Glenn Wool – Original Review

Note: This review is from 2008

Review by Steve Bennett

Canadian Glenn Wool has got though several stage personas – and facial hairstyles – in the near decade since he arrived on the British shores. But the evolution has been a triumph, as he has grown to become one of the most exciting acts to grace our fertile comedy circuit.

This masterful, mischievous jester has created the perfect fusion of opinionated big-issue commentary with delightful silliness; using playful mockery to show up the stupidity of the world, rather than earnest polemic.

His signature routine is a brilliantly barnstorming take on the world’s religions. Such huge targets may have been the target of anti-Establishment comics for generations, and rightly so, but Wool convincingly makes this field his own; exposing ridiculous, anachronistic ideas not with malice, but a cheeky, amused charm. Likewise his take on the failed Al Qaeda attacks in Britain comes from a clever, funny angle that should shame any lazy comic making easy quips about aggressive Glaswegian baggage handlers.
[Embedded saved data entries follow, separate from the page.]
(* ===== verification/SocketFairness.v ===== *)
(** * Per-thread socket fairness management

    net/core/socket_fairness.c and net/core/socket_fairness.h: the global
    manager, its list of per-thread statistics and the operations on them.

    The list of statistics is kept in list order.  A pointer to statistics is
    either an element of the list or the pointer that [list_for_each_entry]
    leaves behind when it runs off the end: the address of the list head taken
    for a [struct thread_socket_stats].  That address lies inside the manager,
    so the statistics fields read and written through it are the manager's own
    fields: with [list] at offset 0 of the statistics, [tid] (offset 16) is
    [max_sockets_per_thread], [active_sockets] (offset 20) is
    [max_pending_per_thread], and [throttled_count] (offset 36) is past the end
    of the manager. *)

From Stdlib Require Import ZArith Lia.
From stdpp Require Import base numbers list gmap strings.
From S2P Require Import Prelude.

Module SocketFairness.

(** ** Data *)

Record thread_socket_stats := Stats {
  tid : Z;
  active_sockets : Z;
  total_bytes_sent : Z;
  total_bytes_received : Z;
  pending_requests : Z;
  throttled_count : Z;
  last_throttled : Z }.

(** The manager and the [is_initialized] flag of the file. *)
Record socket_fairness_manager := Mgr {
  threads : list thread_socket_stats;
  max_sockets_per_thread : Z;
  max_pending_per_thread : Z;
  throttle_threshold : Z;
  fairness_enabled : bool;
  is_initialized : bool }.

Abbreviation fst_ := (st socket_fairness_manager).

(** The manager before initialisation: zeroed static storage. *)
Definition mgr0 : socket_fairness_manager := Mgr [] 0 0 0 false false.

Inductive stats_ptr := SNode (i : nat) | SHead.

Definition with_threads (m : socket_fairness_manager) (l : list thread_socket_stats) :=
  Mgr l (max_sockets_per_thread m) (max_pending_per_thread m) (throttle_threshold m)
    (fairness_enabled m) (is_initialized m).
(** The caller's address is copied to a [struct sockaddr_storage] of 128 bytes
    and the name fields of the header are restored on the way out. *)
Definition sock_sendmsg (mem : bool) (sec : Z) (send : msghdr → Z * msghdr)
    (pid id : Z) (msg : msghdr) : wst (Z * msghdr) :=
  let save_addr := msg_name msg in
  let save_len := msg_namelen msg in
  m1 ← match msg_name msg with
       | Some a =>
           match bytes_at a 0 save_len with
           | Some b => if save_len <=? 128 then mret (Msg (Some b) save_len (msg_left msg)) else fault
           | None => fault
           end
       | None => mret msg
       end;
  r ← __sock_sendmsg mem sec send pid id m1;
  match r with
  | (ret, m2) => mret (ret, Msg save_addr save_len (msg_left m2))
  end.

Definition kernel_sendmsg (mem : bool) (sec : Z) (send : msghdr → Z * msghdr)
    (pid id : Z) (msg : msghdr) (size : Z) : wst (Z * msghdr) :=
  sock_sendmsg mem sec send pid id (Msg (msg_name msg) (msg_namelen msg) size).

Definition sock_recvmsg_nosec (recv : msghdr → Z * msghdr) (id : Z) (msg : msghdr) :
    wst (Z * msghdr) :=
  s ← load_sock id;
  match so_ops s with
  | None => fault
  | Some _ => mret (recv msg)
  end.

Definition sock_recvmsg (mem : bool) (jiffies sec : Z) (recv : msghdr → Z * msghdr)
    (pid id : Z) (msg : msghdr) : wst (Z * msghdr) :=
  allowed ← fair (check_socket_allocation_allowed mem jiffies pid);
  if negb (allowed : bool) then mret (- EAGAIN, msg)
  else if negb (sec =? 0) then mret (sec, msg)
  else
    r ← sock_recvmsg_nosec recv id msg;
    match r with
    | (ret, msg) =>
        (if 0 <? ret then fair (update_socket_traffic mem pid 0 ret) else mret tt) ;;
        mret (ret, msg)
    end.

Definition kernel_recvmsg (mem : bool) (jiffies sec : Z) (recv : msghdr → Z * msghdr)
    (pid id : Z) (msg : msghdr) (size : Z) : wst (Z * msghdr) :=
  sock_recvmsg mem jiffies sec recv pid id (Msg (msg_name msg) (msg_namelen msg) size).

(** Transmit timestamp flags of a socket buffer, from the socket's option. *)
Definition SOF_TIMESTAMPING_TX_HARDWARE : Z := 1.
Definition SOF_TIMESTAMPING_TX_SOFTWARE : Z := 2.
Definition SOF_TIMESTAMPING_TX_SCHED : Z := 256.
Definition SKBTX_HW_TSTAMP : Z := 1.
Definition SKBTX_SW_TSTAMP : Z := 2.
Definition SKBTX_SCHED_TSTAMP : Z := 64.

Definition __sock_tx_timestamp (tsflags tx_flags : Z) : Z :=
  let flags := tx_flags in
  let flags := if negb (Z.land tsflags SOF_TIMESTAMPING_TX_HARDWARE =? 0)
               then Z.lor flags SKBTX_HW_TSTAMP else flags in
  let flags := if negb (Z.land tsflags SOF_TIMESTAMPING_TX_SOFTWARE =? 0)
               then Z.lor flags SKBTX_SW_TSTAMP else flags in
  let flags := if negb (Z.land tsflags SOF_TIMESTAMPING_TX_SCHED =? 0)
               then Z.lor flags SKBTX_SCHED_TSTAMP else flags in
  flags.

(** ** Asynchronous notification *)

(** The wait queue's flags, and the [SOCK_FASYNC] flag of the protocol socket. *)
Record socket_wq := Wq {
  fasync_list : list Z;
  wq_nospace : bool;
  wq_waitdata : bool;
  sk_fasync : bool }.

Inductive sock_wake := SOCK_WAKE_IO | SOCK_WAKE_WAITD | SOCK_WAKE_SPACE | SOCK_WAKE_URG.

(** [fasync_helper] is the file system's: it returns the updated list. *)
Definition sock_fasync (fasync_helper : Z → bool → list Z → list Z)
    (has_sk : bool) (filp : Z) (on : bool) (wq : socket_wq) : Z * socket_wq :=
  if negb has_sk then (- EINVAL, wq)
  else
    let l := fasync_helper filp on (fasync_list wq) in
    (0, Wq l (wq_nospace wq) (wq_waitdata wq) (match l with [] => false | _ => true end)).

(** The signal sent to the list, if any ([true] is SIGURG). *)
Definition sock_wake_async (wq : option socket_wq) (how : sock_wake) :
    Z * option bool * option socket_wq :=
  match wq with
  | None => (-1, None, wq)
  | Some q =>
      match fasync_list q with
      | [] => (-1, None, wq)
      | _ =>
          match how with
          | SOCK_WAKE_WAITD => if wq_waitdata q then (0, None, wq) else (0, Some false, wq)
          | SOCK_WAKE_SPACE =>
              let q' := Wq (fasync_list q) false (wq_waitdata q) (sk_fasync q) in
              if wq_nospace q then (0, Some false, Some q') else (0, None, Some q')
          | SOCK_WAKE_IO => (0, Some false, wq)
          | SOCK_WAKE_URG => (0, Some true, wq)
          end
      end
  end.

(** ** Step lemmas *)

Lemma load_sock_ok w id s : socks w !! id = Some s → load_sock id w = Some (s, w).
Proof. intros H. unfold load_sock, get, mbind, st_bind, lift. by rewrite H. Qed.

Lemma update_sock_ok w id s f :
  socks w !! id = Some s →
  update_sock id f w = Some (tt, set_socks (<[id := f s]> (socks w)) w).
Proof. intros H. unfold update_sock, mbind, st_bind. by rewrite (load_sock_ok _ _ _ H). Qed.

Lemma fair_ok {A} (m : fst_ A) w a m' :
  m (mgr w) = Some (a, m') → fair m w = Some (a, set_mgr m' w).
Proof. intros H. unfold fair. by rewrite H. Qed.

(** The reference count of a module. *)
Definition refs (w : world) (k : Z) : Z := default 0 (modref w !! k).

Definition add_ref (o : option Z) (d : Z) (w : world) : world :=
  match o with
  | None => w
  | Some k => set_modref (<[k := default 0 (modref w !! k) + d]> (modref w)) w
  end.

Lemma refs_add_ref o d w k : refs (add_ref o d w) k = refs w k + (if decide (o = Some k) then d else 0).
Proof.
  destruct o as [j|]; cbn; [|case_decide; [done|lia]]. unfold refs; cbn.
  destruct (decide (j = k)) as [->|Hne].
  - rewrite lookup_insert_eq, decide_True by done. done.
  - rewrite lookup_insert_ne, decide_False by congruence. lia.
Qed.

Lemma add_ref_other o d w :
  mgr (add_ref o d w) = mgr w ∧ socks (add_ref o d w) = socks w ∧ files (add_ref o d w) = files w ∧
  fdt (add_ref o d w) = fdt w ∧ slept (add_ref o d w) = slept w.
Proof. by destruct o. Qed.

(** Whether [try_module_get] succeeds. *)
Definition available (alive : bool) (o : option Z) : bool :=
  match o with None => true | Some _ => alive end.

Lemma try_module_get_ok alive o w :
  try_module_get alive o w =
    Some (available alive o, if available alive o then add_ref o 1 w else w).
Proof. destruct o, alive; done. Qed.

Lemma module_put_ok o w : module_put o w = Some (tt, add_ref o (-1) w).
Proof. by destruct o. Qed.

(** Releasing a socket that has no file: it disappears, its operations' module
    is put, and the fairness manager is not told. *)
Lemma release_nofile w pid id s :
  socks w !! id = Some s → so_file s = None →
  sock_release pid id w =
    Some (tt, set_socks (delete id (socks w)) (add_ref (so_ops s ≫= ops_owner) (-1) w)).
Proof.
  intros Hs Hf. unfold sock_release, __sock_release.
  rewrite (st_bind_step _ _ _ _ _ (load_sock_ok _ _ _ Hs)); cbn beta.
  destruct (so_ops s) as [o|]; cbn [mbind option_bind].
  - rewrite (st_bind_step _ _ w tt (add_ref (ops_owner o) (-1)
      (set_socks (<[id := set_ops None (set_sk None s)]> (socks w)) w))); cbn beta.
    2: { rewrite (st_bind_step _ _ _ _ _ (update_sock_ok _ _ _ _ Hs)); cbn beta.
         by rewrite module_put_ok. }
    destruct (add_ref_other (ops_owner o) (-1)
      (set_socks (<[id := set_ops None (set_sk None s)]> (socks w)) w)) as (_ & Es & _).
    erewrite (st_bind_step (load_sock id)).
    2: { apply load_sock_ok. rewrite Es. apply lookup_insert_eq. }
    cbn [so_file set_ops set_sk]. rewrite Hf. unfold iput_sock, modify. rewrite Es. cbn.
    rewrite delete_insert_eq. by destruct (ops_owner o).
  - rewrite (st_bind_step (mret tt) _ w tt w) by done. cbn beta.
    rewrite (st_bind_step _ _ _ _ _ (load_sock_ok _ _ _ Hs)); cbn beta.
    rewrite Hf. done.
Qed.

(** Releasing a socket bound to a file: the socket is detached and the calling
    thread is unregistered. *)
Lemma release_file w pid id s f m' :
  socks w !! id = Some s → so_file s = Some f →
  unregister_socket_for_thread pid (mgr w) = Some (tt, m') →
  __sock_release pid id w =
    Some (tt, set_mgr m' (set_socks
      (<[id := set_file None (match so_ops s with Some _ => set_ops None (set_sk None s) | None => s end)]>
        (socks w)) (add_ref (so_ops s ≫= ops_owner) (-1) w))).
Proof.
  intros Hs Hf Hu. unfold __sock_release.
  rewrite (st_bind_step _ _ _ _ _ (load_sock_ok _ _ _ Hs)); cbn beta.
  destruct (so_ops s) as [o|]; cbn [mbind option_bind].
  - set (w1 := set_socks (<[id := set_ops None (set_sk None s)]> (socks w)) w).
    rewrite (st_bind_step _ _ w tt (add_ref (ops_owner o) (-1) w1)); cbn beta.
    2: { rewrite (st_bind_step _ _ _ _ _ (update_sock_ok _ _ _ _ Hs)); cbn beta.
         by rewrite module_put_ok. }
    destruct (add_ref_other (ops_owner o) (-1) w1) as (Em & Es & _).
    assert (socks (add_ref (ops_owner o) (-1) w1) !! id = Some (set_ops None (set_sk None s))) as Hs1.
    { rewrite Es. apply lookup_insert_eq. }
    rewrite (st_bind_step _ _ _ _ _ (load_sock_ok _ _ _ Hs1)).
    cbn [so_file set_ops set_sk]. rewrite Hf.
    rewrite (st_bind_step _ _ _ _ _ (update_sock_ok _ _ _ _ Hs1)); cbn beta.
    erewrite fair_ok; [|cbn [mgr set_socks]; rewrite Em; exact Hu].
    rewrite Es. cbn [socks set_socks w1]. rewrite insert_insert_eq. by destruct (ops_owner o).
  - rewrite (st_bind_step (mret tt) _ w tt w) by done. cbn beta.
    rewrite (st_bind_step _ _ _ _ _ (load_sock_ok _ _ _ Hs)); cbn beta. rewrite Hf.
    rewrite (st_bind_step _ _ _ _ _ (update_sock_ok _ _ _ _ Hs)); cbn beta.
    by erewrite fair_ok.
Qed.

(** The part of the world that creating and releasing file-less sockets leaves
    alone. *)
Definition same_files (w w' : world) : Prop :=
  files w' = files w ∧ fdt w' = fdt w ∧ slept w' = slept w.

(** How [__sock_create] ends once the socket is allocated and registered: with
    the socket, or with an error and everything undone but the registration. *)
Definition create_done (w w' : world) (id type : Z) (e : create_env) (r : Z * option Z) : Prop :=
  same_files w w' ∧ mgr w' = mgr w ∧
  ((∃ o, r = (0, Some id) ∧ (ce_create e).1.2 = Some o ∧
      socks w' = <[id := Socket type (Some o) (ce_create e).2 None]> (socks w) ∧
      ∀ k, refs w' k = refs w k + (if decide (ops_owner o = Some k) then 1 else 0)) ∨
   (r.1 ≠ 0 ∧ r.2 = None ∧ socks w' = delete id (socks w) ∧ ∀ k, refs w' k = refs w k)).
With his droopy moustache and shaggy hair, he looks like a lumberjack-cum-porn star, and starts with plenty of good-natured banter about a look guaranteed to attract heckles of: ‘118’. It shows his amiable, laid-back side - but Wool also exudes an unshakeable confidence, manifested in his extravagant posturing.

His cheery rants demand this sort of conviction, meaning he never loses control of the room, even on subjects some might consider ‘edgy’ – though his relaxed disposition means he never makes a meal of any controversy. But don’t think that ‘relaxed’ equates to sluggish, for Wool is a dynamic performer, hollering and pantomiming his way through his surrealist-tinged routines, meaning his delivery matches the liveliness of his mind.

It makes him an evangelical atheist; an eloquent preacher full of zeal for his passionately-held belief that the world should learn to lighten up a bit. And Amen to that.